= Problem requirements =
Only the lines below starting at the one containing "Module Subscription." and ending at the one containing "status : Z;" belong in the answer, each copied exactly.

= Record excerpts =
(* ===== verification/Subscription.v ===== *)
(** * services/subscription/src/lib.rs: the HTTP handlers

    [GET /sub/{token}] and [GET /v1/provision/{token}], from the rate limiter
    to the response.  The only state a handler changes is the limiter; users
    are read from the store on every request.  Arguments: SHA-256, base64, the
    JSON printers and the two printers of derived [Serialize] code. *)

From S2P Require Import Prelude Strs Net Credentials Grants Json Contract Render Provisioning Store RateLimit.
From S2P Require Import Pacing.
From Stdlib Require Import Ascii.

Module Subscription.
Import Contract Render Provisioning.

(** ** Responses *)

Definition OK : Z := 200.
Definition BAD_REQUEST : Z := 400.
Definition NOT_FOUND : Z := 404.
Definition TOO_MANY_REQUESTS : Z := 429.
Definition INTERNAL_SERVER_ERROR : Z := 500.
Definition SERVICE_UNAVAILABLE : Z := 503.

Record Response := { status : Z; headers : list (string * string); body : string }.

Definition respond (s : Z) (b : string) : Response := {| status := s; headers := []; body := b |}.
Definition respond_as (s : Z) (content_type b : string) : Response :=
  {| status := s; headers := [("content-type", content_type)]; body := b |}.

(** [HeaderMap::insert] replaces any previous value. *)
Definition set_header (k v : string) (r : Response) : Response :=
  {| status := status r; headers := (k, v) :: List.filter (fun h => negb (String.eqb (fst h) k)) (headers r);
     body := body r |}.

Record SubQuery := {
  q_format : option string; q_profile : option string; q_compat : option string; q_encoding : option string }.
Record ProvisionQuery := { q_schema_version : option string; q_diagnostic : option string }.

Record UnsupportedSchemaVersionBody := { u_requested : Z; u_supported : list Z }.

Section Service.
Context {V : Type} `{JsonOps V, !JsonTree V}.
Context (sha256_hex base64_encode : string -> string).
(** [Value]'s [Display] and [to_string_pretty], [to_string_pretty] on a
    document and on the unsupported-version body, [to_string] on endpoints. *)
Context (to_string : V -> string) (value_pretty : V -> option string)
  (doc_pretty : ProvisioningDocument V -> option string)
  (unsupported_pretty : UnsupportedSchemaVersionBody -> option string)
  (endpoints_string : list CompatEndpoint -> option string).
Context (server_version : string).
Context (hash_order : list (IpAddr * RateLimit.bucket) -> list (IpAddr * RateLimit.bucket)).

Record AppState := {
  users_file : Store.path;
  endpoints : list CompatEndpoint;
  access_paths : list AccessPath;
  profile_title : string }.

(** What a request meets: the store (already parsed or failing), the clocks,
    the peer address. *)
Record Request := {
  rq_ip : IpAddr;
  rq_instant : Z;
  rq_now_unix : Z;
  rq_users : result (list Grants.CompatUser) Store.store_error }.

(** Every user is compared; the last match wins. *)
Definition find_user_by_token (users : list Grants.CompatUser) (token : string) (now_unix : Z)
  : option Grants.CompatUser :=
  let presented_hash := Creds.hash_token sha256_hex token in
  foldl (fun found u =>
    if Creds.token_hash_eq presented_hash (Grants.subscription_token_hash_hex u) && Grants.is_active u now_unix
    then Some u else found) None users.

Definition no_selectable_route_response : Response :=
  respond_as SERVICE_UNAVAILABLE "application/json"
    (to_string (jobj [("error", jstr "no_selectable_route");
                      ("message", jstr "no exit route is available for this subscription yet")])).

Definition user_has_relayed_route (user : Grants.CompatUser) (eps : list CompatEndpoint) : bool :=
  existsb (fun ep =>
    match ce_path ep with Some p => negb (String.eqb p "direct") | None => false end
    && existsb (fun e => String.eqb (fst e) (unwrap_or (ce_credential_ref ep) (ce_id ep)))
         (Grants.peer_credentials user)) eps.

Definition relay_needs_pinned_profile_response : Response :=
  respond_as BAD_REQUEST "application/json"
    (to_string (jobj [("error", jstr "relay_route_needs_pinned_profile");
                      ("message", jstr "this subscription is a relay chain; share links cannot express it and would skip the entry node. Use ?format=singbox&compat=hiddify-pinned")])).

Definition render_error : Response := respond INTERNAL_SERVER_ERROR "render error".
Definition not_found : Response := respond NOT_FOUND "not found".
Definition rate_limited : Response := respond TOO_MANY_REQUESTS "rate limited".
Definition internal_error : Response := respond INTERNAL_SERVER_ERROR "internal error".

= Written response =
Module Subscription.
Import Contract Render Provisioning.

(** ** Responses *)

Definition OK : Z := 200.
Definition BAD_REQUEST : Z := 400.
Definition NOT_FOUND : Z := 404.
Definition TOO_MANY_REQUESTS : Z := 429.
Definition INTERNAL_SERVER_ERROR : Z := 500.
Definition SERVICE_UNAVAILABLE : Z := 503.

Record Response := { status : Z; headers : list (string * string); body : string }.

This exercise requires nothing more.